» **What you need to do**: Find and copy the lines in the records beneath this task that contain the word "right".

» **Records shown**:
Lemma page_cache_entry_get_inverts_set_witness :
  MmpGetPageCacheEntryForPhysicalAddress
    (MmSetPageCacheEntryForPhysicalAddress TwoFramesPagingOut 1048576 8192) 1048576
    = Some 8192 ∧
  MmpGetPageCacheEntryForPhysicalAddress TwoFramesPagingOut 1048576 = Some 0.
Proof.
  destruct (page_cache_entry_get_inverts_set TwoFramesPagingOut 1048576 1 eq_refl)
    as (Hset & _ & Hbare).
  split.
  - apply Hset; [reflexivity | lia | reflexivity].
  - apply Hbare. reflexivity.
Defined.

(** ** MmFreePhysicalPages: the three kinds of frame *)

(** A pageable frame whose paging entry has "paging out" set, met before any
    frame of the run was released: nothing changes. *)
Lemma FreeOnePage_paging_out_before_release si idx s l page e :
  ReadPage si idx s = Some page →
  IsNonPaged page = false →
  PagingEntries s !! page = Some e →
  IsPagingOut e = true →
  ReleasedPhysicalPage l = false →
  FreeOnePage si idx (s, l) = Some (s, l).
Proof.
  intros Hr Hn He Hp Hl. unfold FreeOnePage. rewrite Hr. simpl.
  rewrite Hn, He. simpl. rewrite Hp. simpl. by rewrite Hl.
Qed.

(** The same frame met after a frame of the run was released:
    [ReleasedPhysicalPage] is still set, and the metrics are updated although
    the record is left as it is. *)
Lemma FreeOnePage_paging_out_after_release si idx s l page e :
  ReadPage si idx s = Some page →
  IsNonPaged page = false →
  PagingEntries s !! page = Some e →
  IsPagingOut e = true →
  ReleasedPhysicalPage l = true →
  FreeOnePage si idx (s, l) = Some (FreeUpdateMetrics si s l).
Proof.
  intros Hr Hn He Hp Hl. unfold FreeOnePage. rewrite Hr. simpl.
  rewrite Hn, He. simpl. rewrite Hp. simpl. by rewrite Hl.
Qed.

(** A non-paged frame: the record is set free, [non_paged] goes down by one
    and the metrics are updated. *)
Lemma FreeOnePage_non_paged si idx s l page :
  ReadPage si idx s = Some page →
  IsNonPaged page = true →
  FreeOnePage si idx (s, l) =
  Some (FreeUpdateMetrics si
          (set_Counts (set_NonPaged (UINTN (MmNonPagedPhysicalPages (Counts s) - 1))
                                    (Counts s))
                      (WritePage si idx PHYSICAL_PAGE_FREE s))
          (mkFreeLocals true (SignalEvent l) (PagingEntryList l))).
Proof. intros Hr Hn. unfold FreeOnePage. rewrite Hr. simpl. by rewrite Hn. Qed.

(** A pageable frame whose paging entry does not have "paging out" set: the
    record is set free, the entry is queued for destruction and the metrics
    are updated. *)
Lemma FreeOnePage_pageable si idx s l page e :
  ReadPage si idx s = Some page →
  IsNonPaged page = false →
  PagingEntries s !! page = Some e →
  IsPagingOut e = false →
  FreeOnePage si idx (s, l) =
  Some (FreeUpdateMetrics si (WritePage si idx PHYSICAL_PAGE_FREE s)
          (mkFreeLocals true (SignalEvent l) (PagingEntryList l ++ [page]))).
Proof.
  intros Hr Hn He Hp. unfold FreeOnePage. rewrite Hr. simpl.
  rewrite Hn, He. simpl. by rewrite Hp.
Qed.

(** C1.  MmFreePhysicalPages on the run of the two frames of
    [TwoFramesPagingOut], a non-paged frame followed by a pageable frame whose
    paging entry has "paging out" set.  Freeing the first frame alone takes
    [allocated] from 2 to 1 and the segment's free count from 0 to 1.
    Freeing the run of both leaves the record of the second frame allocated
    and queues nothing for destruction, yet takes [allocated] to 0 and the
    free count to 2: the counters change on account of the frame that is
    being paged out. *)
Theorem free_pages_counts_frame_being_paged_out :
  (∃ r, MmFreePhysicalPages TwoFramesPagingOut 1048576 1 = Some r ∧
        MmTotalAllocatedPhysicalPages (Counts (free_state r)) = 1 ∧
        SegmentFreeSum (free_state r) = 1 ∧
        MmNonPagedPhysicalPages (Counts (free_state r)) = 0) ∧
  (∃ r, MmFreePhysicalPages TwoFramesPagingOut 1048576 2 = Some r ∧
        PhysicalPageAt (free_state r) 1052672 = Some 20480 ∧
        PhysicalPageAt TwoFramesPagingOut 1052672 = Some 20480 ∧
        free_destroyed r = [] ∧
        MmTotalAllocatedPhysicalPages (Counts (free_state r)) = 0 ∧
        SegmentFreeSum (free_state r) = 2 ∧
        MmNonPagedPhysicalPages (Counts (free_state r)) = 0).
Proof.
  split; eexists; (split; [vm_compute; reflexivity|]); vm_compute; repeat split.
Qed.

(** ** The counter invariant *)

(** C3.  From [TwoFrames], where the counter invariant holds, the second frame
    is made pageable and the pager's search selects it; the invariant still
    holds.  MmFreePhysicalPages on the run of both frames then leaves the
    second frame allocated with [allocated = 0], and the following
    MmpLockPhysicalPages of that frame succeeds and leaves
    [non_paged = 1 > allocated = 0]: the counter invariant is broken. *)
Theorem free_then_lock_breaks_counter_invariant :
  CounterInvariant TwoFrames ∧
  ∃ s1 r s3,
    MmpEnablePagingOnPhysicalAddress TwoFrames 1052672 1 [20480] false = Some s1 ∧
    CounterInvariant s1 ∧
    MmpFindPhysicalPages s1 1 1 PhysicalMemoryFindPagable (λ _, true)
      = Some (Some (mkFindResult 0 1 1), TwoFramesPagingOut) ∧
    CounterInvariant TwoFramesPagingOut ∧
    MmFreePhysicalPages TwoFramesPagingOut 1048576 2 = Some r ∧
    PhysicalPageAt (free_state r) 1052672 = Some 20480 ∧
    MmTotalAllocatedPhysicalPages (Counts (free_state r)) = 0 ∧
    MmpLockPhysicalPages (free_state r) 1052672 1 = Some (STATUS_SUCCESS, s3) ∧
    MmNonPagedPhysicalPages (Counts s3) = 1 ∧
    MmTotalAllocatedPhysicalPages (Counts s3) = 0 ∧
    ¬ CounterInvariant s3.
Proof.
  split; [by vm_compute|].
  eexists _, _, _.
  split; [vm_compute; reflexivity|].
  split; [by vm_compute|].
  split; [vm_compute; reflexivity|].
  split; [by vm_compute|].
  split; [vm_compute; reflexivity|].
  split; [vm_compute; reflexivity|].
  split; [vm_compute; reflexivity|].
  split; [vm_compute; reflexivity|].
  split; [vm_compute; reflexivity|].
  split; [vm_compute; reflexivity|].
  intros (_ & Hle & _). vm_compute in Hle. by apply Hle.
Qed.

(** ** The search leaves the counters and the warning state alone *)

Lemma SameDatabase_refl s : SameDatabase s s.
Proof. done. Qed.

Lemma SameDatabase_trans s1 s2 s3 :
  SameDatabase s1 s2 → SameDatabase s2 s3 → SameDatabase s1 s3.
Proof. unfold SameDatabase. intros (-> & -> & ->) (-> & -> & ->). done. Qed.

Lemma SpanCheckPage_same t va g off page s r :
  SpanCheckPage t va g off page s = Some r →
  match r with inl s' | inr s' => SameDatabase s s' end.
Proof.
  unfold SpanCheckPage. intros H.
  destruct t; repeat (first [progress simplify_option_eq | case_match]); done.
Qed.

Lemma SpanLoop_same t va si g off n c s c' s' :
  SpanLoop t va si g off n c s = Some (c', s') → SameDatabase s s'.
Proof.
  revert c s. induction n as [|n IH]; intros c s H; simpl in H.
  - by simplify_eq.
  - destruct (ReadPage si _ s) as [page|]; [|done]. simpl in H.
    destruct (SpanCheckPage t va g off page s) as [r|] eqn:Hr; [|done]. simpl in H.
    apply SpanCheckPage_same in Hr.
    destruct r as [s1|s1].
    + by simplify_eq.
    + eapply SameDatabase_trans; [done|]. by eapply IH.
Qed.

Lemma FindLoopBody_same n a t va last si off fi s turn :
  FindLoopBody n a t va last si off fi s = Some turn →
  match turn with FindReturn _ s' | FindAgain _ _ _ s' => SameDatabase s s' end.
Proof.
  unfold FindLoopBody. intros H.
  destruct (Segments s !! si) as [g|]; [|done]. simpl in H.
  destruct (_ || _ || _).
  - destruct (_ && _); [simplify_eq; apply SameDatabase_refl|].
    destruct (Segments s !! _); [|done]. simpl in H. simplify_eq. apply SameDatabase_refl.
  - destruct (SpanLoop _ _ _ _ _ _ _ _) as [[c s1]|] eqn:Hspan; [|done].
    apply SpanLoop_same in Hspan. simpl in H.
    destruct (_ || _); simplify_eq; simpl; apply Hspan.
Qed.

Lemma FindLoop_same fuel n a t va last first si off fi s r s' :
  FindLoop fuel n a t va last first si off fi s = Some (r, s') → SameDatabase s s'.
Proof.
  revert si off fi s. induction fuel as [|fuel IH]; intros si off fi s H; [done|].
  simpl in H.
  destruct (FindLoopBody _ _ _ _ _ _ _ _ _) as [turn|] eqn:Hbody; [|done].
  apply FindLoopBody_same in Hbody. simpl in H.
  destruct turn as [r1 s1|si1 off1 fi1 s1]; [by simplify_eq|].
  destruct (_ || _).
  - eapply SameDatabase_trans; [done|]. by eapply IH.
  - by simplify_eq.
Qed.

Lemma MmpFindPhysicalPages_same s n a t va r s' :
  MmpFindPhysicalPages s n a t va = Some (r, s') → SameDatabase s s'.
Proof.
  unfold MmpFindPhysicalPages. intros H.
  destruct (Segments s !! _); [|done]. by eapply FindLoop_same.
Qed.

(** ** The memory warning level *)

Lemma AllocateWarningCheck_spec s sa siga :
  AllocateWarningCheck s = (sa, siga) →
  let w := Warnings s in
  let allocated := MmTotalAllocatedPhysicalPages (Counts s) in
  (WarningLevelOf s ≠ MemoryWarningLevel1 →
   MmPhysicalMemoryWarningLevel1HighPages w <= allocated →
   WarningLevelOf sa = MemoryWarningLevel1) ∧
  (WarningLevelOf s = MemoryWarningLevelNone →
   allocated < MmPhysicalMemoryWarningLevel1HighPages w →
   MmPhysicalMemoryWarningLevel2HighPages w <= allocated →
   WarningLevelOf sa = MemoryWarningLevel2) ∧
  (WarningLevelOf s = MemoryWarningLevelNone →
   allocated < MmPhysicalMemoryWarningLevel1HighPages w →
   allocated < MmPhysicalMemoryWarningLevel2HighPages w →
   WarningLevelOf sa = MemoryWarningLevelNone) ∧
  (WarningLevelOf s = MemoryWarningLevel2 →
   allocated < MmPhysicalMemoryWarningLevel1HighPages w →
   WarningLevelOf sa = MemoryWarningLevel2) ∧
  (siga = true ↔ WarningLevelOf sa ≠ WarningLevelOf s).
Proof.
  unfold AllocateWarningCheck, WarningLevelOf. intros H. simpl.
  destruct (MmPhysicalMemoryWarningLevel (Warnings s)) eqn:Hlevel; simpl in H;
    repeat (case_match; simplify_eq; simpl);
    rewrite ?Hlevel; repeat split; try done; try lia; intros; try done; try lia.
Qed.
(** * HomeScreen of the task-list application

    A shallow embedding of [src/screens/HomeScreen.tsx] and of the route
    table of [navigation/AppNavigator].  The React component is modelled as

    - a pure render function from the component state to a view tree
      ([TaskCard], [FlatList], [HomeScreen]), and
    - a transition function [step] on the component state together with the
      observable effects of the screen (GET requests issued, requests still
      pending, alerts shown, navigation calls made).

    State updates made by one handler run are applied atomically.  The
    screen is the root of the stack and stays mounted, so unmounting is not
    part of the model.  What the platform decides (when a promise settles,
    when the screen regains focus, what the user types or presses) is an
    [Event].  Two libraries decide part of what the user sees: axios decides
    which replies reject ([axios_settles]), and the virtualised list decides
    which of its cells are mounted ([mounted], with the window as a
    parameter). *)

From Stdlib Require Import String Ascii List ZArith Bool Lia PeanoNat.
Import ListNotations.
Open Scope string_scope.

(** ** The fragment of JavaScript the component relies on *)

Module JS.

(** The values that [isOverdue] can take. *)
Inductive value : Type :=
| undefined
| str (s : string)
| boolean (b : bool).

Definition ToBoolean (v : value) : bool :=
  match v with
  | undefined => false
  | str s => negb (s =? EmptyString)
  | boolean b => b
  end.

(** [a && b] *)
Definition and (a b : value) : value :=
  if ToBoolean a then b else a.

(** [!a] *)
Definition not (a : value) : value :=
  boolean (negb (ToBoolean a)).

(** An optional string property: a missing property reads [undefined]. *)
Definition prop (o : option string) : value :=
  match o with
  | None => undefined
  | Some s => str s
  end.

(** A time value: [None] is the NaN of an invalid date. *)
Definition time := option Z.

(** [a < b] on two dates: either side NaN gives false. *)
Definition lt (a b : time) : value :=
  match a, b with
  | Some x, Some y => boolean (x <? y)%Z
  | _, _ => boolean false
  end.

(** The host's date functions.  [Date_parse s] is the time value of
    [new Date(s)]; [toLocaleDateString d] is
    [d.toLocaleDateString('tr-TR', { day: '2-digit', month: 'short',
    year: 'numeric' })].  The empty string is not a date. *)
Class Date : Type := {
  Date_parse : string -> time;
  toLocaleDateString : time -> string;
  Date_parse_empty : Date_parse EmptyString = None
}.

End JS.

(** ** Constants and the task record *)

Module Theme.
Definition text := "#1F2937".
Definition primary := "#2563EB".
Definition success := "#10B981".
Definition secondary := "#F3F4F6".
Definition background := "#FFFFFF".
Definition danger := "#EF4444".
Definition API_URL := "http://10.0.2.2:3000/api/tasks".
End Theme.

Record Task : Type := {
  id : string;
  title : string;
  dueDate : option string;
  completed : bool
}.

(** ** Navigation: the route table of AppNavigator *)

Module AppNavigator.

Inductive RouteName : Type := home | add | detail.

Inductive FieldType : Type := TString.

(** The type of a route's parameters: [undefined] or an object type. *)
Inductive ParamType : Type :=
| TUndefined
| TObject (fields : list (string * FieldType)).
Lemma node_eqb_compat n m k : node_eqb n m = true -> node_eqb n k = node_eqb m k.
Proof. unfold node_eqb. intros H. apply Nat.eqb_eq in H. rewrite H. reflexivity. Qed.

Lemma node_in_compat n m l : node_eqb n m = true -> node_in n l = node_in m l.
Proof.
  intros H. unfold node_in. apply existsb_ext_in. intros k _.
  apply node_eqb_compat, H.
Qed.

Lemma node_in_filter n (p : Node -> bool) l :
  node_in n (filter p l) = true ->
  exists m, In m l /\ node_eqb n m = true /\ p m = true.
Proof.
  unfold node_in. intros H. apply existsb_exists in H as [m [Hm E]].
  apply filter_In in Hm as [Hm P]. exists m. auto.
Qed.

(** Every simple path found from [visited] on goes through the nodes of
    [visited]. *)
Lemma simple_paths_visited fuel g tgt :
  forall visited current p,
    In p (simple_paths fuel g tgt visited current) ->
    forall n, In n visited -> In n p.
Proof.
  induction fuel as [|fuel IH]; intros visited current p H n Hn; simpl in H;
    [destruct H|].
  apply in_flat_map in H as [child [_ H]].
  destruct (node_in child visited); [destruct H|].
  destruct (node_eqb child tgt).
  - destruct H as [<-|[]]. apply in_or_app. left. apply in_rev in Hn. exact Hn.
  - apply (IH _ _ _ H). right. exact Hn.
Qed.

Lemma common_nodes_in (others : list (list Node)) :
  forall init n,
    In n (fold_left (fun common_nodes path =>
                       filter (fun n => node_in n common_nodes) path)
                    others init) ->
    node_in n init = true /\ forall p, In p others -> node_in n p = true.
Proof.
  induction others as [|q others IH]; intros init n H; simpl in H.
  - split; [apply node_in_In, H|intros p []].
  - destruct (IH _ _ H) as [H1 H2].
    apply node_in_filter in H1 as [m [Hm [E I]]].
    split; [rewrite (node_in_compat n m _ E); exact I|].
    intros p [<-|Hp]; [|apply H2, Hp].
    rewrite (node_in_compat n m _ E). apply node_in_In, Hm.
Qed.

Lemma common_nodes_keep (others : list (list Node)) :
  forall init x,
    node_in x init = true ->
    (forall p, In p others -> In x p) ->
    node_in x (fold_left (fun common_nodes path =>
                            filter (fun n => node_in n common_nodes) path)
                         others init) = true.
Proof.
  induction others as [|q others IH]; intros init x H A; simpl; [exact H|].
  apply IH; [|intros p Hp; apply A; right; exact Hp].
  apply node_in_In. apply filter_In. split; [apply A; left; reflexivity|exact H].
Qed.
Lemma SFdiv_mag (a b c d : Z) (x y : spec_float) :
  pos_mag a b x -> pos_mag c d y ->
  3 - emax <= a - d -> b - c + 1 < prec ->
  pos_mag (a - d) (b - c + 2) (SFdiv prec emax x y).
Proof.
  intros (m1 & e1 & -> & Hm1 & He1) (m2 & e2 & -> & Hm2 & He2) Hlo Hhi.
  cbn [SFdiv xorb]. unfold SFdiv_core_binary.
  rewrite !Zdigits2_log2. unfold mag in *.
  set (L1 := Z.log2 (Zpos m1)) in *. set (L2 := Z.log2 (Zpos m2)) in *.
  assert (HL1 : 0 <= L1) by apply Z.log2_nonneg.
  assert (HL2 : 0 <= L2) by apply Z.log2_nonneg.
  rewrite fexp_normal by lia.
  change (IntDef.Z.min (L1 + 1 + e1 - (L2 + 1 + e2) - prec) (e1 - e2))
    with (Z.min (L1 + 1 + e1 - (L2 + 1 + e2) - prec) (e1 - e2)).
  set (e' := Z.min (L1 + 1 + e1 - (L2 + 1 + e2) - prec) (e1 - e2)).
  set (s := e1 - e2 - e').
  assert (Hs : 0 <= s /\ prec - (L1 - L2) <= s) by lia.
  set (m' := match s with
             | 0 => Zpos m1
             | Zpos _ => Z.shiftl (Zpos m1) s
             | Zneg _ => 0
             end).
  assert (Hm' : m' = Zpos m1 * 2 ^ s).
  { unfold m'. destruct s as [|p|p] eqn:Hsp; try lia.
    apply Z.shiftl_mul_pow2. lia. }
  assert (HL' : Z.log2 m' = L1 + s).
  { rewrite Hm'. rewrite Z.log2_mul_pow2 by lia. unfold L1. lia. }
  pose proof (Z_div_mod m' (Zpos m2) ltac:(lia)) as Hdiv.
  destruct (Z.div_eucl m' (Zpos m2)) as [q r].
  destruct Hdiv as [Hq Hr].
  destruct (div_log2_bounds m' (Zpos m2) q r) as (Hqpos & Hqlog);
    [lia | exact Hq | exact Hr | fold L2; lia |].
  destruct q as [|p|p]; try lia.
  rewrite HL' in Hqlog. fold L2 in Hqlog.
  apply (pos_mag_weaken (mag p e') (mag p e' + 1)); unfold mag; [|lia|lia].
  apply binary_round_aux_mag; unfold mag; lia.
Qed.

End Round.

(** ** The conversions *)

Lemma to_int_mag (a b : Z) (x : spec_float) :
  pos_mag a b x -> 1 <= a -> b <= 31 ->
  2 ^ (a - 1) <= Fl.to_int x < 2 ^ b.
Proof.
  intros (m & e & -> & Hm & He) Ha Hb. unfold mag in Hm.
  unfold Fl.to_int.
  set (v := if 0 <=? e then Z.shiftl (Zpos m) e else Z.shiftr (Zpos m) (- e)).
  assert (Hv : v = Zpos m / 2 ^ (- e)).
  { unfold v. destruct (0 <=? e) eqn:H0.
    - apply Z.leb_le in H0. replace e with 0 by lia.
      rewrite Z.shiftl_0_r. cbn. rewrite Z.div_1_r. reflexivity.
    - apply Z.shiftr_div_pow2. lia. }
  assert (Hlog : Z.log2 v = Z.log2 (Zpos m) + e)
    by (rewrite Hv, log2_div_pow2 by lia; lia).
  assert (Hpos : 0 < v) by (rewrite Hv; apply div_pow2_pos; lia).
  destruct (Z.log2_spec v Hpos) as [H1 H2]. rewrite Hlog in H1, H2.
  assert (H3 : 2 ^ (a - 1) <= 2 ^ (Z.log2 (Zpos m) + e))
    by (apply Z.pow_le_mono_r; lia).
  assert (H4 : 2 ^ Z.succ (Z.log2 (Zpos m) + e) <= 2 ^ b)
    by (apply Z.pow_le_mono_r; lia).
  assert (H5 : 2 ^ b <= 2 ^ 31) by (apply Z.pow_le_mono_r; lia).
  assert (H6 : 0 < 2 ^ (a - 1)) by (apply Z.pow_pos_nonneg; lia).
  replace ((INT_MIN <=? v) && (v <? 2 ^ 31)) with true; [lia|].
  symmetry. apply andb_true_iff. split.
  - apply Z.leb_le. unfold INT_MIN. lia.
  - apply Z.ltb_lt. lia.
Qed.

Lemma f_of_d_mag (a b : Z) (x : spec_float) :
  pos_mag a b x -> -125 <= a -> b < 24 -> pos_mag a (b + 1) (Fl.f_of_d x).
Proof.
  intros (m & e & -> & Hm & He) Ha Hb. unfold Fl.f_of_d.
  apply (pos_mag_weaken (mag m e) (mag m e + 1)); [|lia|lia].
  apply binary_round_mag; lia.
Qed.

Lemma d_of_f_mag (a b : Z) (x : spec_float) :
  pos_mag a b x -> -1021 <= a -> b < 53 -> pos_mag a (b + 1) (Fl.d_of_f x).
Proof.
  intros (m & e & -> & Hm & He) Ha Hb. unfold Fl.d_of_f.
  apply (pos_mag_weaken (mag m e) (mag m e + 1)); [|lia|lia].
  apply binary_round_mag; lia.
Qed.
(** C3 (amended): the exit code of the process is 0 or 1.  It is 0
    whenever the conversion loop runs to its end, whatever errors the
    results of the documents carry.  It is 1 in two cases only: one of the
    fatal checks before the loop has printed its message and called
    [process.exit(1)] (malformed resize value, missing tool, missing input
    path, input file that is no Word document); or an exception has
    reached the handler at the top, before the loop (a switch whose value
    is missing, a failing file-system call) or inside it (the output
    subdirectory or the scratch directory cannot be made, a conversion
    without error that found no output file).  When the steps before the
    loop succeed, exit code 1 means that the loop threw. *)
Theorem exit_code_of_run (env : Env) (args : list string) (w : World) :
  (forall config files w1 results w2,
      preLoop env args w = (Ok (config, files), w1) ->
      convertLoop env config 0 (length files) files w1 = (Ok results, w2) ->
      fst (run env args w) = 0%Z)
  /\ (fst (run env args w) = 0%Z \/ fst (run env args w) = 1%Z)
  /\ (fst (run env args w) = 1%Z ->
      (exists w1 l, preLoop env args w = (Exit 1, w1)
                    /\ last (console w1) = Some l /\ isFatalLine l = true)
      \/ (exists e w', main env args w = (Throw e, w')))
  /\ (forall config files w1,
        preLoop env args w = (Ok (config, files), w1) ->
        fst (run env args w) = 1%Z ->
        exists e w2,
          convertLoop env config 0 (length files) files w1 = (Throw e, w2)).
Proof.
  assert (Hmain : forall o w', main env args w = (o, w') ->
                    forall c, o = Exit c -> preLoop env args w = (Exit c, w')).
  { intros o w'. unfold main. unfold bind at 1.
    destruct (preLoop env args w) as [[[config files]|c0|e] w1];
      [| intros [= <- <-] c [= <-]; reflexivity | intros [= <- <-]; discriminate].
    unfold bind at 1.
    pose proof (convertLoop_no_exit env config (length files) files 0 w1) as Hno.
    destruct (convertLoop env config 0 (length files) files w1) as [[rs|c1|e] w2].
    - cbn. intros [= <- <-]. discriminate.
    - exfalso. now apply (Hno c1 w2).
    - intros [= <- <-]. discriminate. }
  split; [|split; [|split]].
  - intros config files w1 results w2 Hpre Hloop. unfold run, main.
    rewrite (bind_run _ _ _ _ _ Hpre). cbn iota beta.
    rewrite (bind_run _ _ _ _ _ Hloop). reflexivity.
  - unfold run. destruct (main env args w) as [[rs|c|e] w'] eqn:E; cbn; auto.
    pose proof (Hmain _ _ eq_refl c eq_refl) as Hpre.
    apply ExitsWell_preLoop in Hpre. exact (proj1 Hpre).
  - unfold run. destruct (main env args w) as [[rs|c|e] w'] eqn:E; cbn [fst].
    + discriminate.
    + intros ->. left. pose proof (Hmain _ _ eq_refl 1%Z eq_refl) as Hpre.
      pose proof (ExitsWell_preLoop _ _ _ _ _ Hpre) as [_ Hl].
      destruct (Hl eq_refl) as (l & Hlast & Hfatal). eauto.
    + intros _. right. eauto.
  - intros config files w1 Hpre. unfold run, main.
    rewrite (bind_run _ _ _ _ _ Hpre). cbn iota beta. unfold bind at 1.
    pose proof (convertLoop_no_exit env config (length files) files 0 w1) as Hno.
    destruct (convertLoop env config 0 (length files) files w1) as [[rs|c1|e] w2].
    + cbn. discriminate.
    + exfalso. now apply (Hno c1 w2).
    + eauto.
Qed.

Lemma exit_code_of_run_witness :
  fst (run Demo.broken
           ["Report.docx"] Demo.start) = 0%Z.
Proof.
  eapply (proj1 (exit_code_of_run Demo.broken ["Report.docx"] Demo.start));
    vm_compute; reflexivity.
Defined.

» **Task result**:
  - apply (IH _ _ _ H). right. exact Hn.
  apply IH; [|intros p Hp; apply A; right; exact Hp].
    + intros _. right. eauto.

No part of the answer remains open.